[Collected data entries]
(** The retry gate is a one-way door.  It is open only while no event has been
    delivered to the client and nobody has cancelled; whatever happens later it
    never opens again once closed; and among all deliveries, by any number of
    holders of the tracker, exactly one is told that it was the first. *)
Lemma retry_gate_closes_for_good n cap trace ch later ch' :
  0 <= n -> capacity_try_new n = Ok cap -> stream_run (bounded_canonical_stream cap) trace ch ->
  stream_run ch later ch' ->
  (allows_transparent_retry (control ch') = true -> allows_transparent_retry (control ch) = true)
  /\ (allows_transparent_retry (control ch) = true ->
      (LCancel ∉ trace) /\ forall e f, LDeliver e f ∉ trace)
  /\ ((exists e f, LDeliver e f ∈ trace) -> length (first_deliveries trace) = 1%nat)
  /\ ((forall e f, LDeliver e f ∉ trace) -> first_deliveries trace = []).
Proof.
  intros Hn Hcap Hrun Hlater. destruct (capacity_bounds n cap Hn Hcap) as [Hget Hpos].
  pose proof (run_keeps_inv cap trace ch ltac:(lia) Hrun) as Hinv.
  destruct (run_control _ _ _ Hrun) as [Hc Hm]. destruct (run_control _ _ _ Hlater) as [Hc' Hm'].
  unfold allows_transparent_retry, is_uncommitted. rewrite !andb_true_iff, !negb_true_iff. split_and!.
  - intros [H1 H2]. split; apply not_true_iff_false; intros H; [rewrite Hc' in H1 by auto|rewrite Hm' in H2 by auto]; done.
  - intros [H1 H2]. split; [intros Hin; rewrite Hc in H1 by auto; done|].
    intros e f Hin. rewrite Hm in H2 by eauto. done.
  - intros Hd. rewrite (inv_first _ _ _ Hinv). unfold is_committed in Hm. by rewrite Hm by auto.
  - intros Hd. destruct (first_deliveries trace) as [|e es] eqn:He; [done|]. exfalso.
    assert (e ∈ first_deliveries trace) as Hin by (rewrite He; left). unfold first_deliveries in Hin.
    apply list_elem_of_omap in Hin as (l & Hl & Hsome). destruct l as [| |x [] | | |]; try done.
    by apply (Hd x First).
Qed.

(** ** Waiting for the first delivery

    [wait_until_committed] against concurrent [mark_delivered] calls, one atomic
    access per step.  A [Notified] future created when the notification count was
    [n] completes once [notify_waiters] has run since, that is once the count
    exceeds [n]. *)

Inductive Waiter : Type :=
| WCreate                 (* about to call [notified()] *)
| WCheck (n : nat)        (* about to read [committed] *)
| WAwait (n : nat)        (* suspended on [notified.await] *)
| WRecheck                (* about to read [committed] again *)
| WDone.

Inductive Marker : Type :=
| MSwap                   (* about to swap [committed] *)
| MNotify                 (* swapped first, about to call [notify_waiters] *)
| MReturned (r : FirstSemanticEvent).

Record WaitWorld : Type := mkWait {
  w_committed : bool;
  w_notifications : nat;
  w_waiter : Waiter;
  w_markers : list Marker;
}.

Inductive wait_step : WaitWorld -> WaitWorld -> Prop :=
| wait_create c n ms : wait_step (mkWait c n WCreate ms) (mkWait c n (WCheck n) ms)
| wait_check c n k ms :
    wait_step (mkWait c n (WCheck k) ms) (mkWait c n (if c then WDone else WAwait k) ms)
| wait_wake c n k ms : (k < n)%nat -> wait_step (mkWait c n (WAwait k) ms) (mkWait c n WRecheck ms)
| wait_recheck c n ms :
    wait_step (mkWait c n WRecheck ms) (mkWait c n (if c then WDone else WCreate) ms)
| mark_swap c n w ms i :
    ms !! i = Some MSwap ->
    wait_step (mkWait c n w ms) (mkWait true n w (<[i := if c then MReturned AlreadyCommitted else MNotify]> ms))
| mark_notify c n w ms i :
    ms !! i = Some MNotify ->
    wait_step (mkWait c n w ms) (mkWait c (S n) w (<[i := MReturned First]> ms)).

Definition wait_start (k : nat) : WaitWorld := mkWait false 0 WCreate (replicate k MSwap).

(** The waiter's own steps. *)
Definition waiter_step (w w' : WaitWorld) : Prop := wait_step w w' /\ w_markers w' = w_markers w.

Definition wait_inv (w : WaitWorld) : Prop :=
  (forall k, w_waiter w = WCheck k \/ w_waiter w = WAwait k -> (k <= w_notifications w)%nat)
  /\ (w_waiter w = WAwait (w_notifications w) -> w_committed w = true -> MNotify ∈ w_markers w)
  /\ (MNotify ∈ w_markers w -> w_committed w = true)
  /\ (w_waiter w = WRecheck -> w_committed w = true)
  /\ (forall r, MReturned r ∈ w_markers w -> w_committed w = true)
  /\ ((0 < w_notifications w)%nat -> w_committed w = true).

Lemma wait_step_inv w w' : wait_inv w -> wait_step w w' -> wait_inv w'.
Proof.
  intros (Hk & Hlost & Hn & Hr & Hret & Hpos) Hstep.
  destruct Hstep as [c n ms|c n k ms|c n k ms Hlt|c n ms|c n w ms i Hi|c n w ms i Hi]; unfold wait_inv in *; simpl in *.
  - split_and!; try done. intros k [[= <-]|?]; [lia|done].
  - destruct c; split_and!; try done; [by intros ? [?|?]|]. intros j [?|[= <-]]; [done|]. apply Hk. auto.
  - split_and!; try done; [by intros ? [?|?]|]. intros _. apply Hpos. lia.
  - destruct c; split_and!; try done; by intros ? [?|?].
  - split_and!; try done. intros Hw _. destruct c.
    + specialize (Hlost Hw eq_refl). apply list_elem_of_lookup in Hlost as [j Hj].
      apply (list_elem_of_lookup_2 _ j). rewrite list_lookup_insert_ne; [done|]. intros ->. congruence.
    + apply (list_elem_of_lookup_2 _ i). apply list_lookup_insert_eq. by eapply lookup_lt_Some.
  - assert (c = true) as -> by (apply Hn; by eapply list_elem_of_lookup_2).
    split_and!; try done. { intros k Hw. specialize (Hk k Hw). lia. }
    intros Hw _. specialize (Hk (S n) (or_intror Hw)). lia.
Qed.

Lemma wait_start_inv k : wait_inv (wait_start k).
Proof.
  unfold wait_inv. simpl. split_and!; try done; try lia.
  - by intros ? [?|?].
  - by intros [? _]%elem_of_replicate.
  - by intros ? [? _]%elem_of_replicate.
Qed.

(** No lost wake-up.  However many writers mark deliveries concurrently, once
    one of them has returned the waiter is never stuck: either a first writer is
    still between its swap and its notification, or the waiter alone can run to
    completion. *)
Lemma waiter_is_never_stuck k w :
  rtc wait_step (wait_start k) w -> (exists r, MReturned r ∈ w_markers w) ->
  MNotify ∈ w_markers w
  \/ exists w', rtc waiter_step w w' /\ w_waiter w' = WDone.
Proof.
  intros Hrun [r Hret]. assert (wait_inv w) as (Hk & Hlost & _ & Hr & Hc & _)
    by (apply (rtc_preserves wait_inv wait_step (wait_start k)); [exact wait_step_inv|apply wait_start_inv|done]).
  specialize (Hc r Hret). destruct w as [c n wt ms]. simpl in *. subst c.
  destruct wt as [|j|j| |].
  - right. exists (mkWait true n WDone ms). split; [|done].
    eapply rtc_l; [split; [apply wait_create|done]|]. eapply rtc_once. split; [apply wait_check|done].
  - right. exists (mkWait true n WDone ms). split; [|done]. eapply rtc_once. split; [apply wait_check|done].
  - destruct (decide (j = n)) as [->|Hne]; [left; auto|right].
    specialize (Hk j (or_intror eq_refl)).
    exists (mkWait true n WDone ms). split; [|done].
    eapply rtc_l; [split; [apply wait_wake; lia|done]|]. eapply rtc_once. split; [apply wait_recheck|done].
  - right. exists (mkWait true n WDone ms). split; [|done]. eapply rtc_once. split; [apply wait_recheck|done].
  - right. by exists (mkWait true n WDone ms).
Qed.

(** ** Witnesses *)

Definition ex_cap : StreamCapacity := mkCapacity 1.
Definition ex_start : CanonicalEvent := EResponseStart (mkResponseStart (mkId "resp-1") ∅).
Definition ex_end : CanonicalEvent := EResponseEnd (mkResponseEnd None None ∅).

Definition ex_ch1 : Channel := (send ex_start (bounded_canonical_stream ex_cap)).2.
Definition ex_ch2 : Channel := (recv ex_ch1).2.
Definition ex_ch3 : Channel := with_control (fun c => (mark_delivered ex_start c).2) ex_ch2.
Definition ex_ch4 : Channel := (send ex_end ex_ch3).2.
Definition ex_ch5 : Channel := (recv ex_ch4).2.

Definition ex_trace1 : list Label := [LSend ex_start (Ok tt)].
Definition ex_trace5 : list Label :=
  [LSend ex_start (Ok tt); LRecv (Ok (Some ex_start)); LDeliver ex_start First;
   LSend ex_end (Ok tt); LRecv (Ok (Some ex_end))].

Lemma ex_run1 : stream_run (bounded_canonical_stream ex_cap) ex_trace1 ex_ch1.
Proof. apply (run_step _ [] _ _ _ (run_start _)). by apply step_send. Qed.

Lemma ex_run5 : stream_run (bounded_canonical_stream ex_cap) ex_trace5 ex_ch5.
Proof.
  apply (run_step _ (take 4 ex_trace5) ex_ch4); [|by apply step_recv].
  apply (run_step _ (take 3 ex_trace5) ex_ch3); [|by apply step_send].
  apply (run_step _ (take 2 ex_trace5) ex_ch2); [|exact (step_deliver ex_ch2 ex_start)].
  apply (run_step _ ex_trace1 ex_ch1 _ _ ex_run1). by apply step_recv.
Qed.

THE TASK
Transcribe the lines above between the line holding "intros (Hk &" and the line holding "- destruct c; split_and!; try done; [by", inclusive, exactly as they stand and with nothing added.

SOLVED EXERCISE
  intros (Hk & Hlost & Hn & Hr & Hret & Hpos) Hstep.
  destruct Hstep as [c n ms|c n k ms|c n k ms Hlt|c n ms|c n w ms i Hi|c n w ms i Hi]; unfold wait_inv in *; simpl in *.
  - split_and!; try done. intros k [[= <-]|?]; [lia|done].
  - destruct c; split_and!; try done; [by intros ? [?|?]|]. intros j [?|[= <-]]; [done|]. apply Hk. auto.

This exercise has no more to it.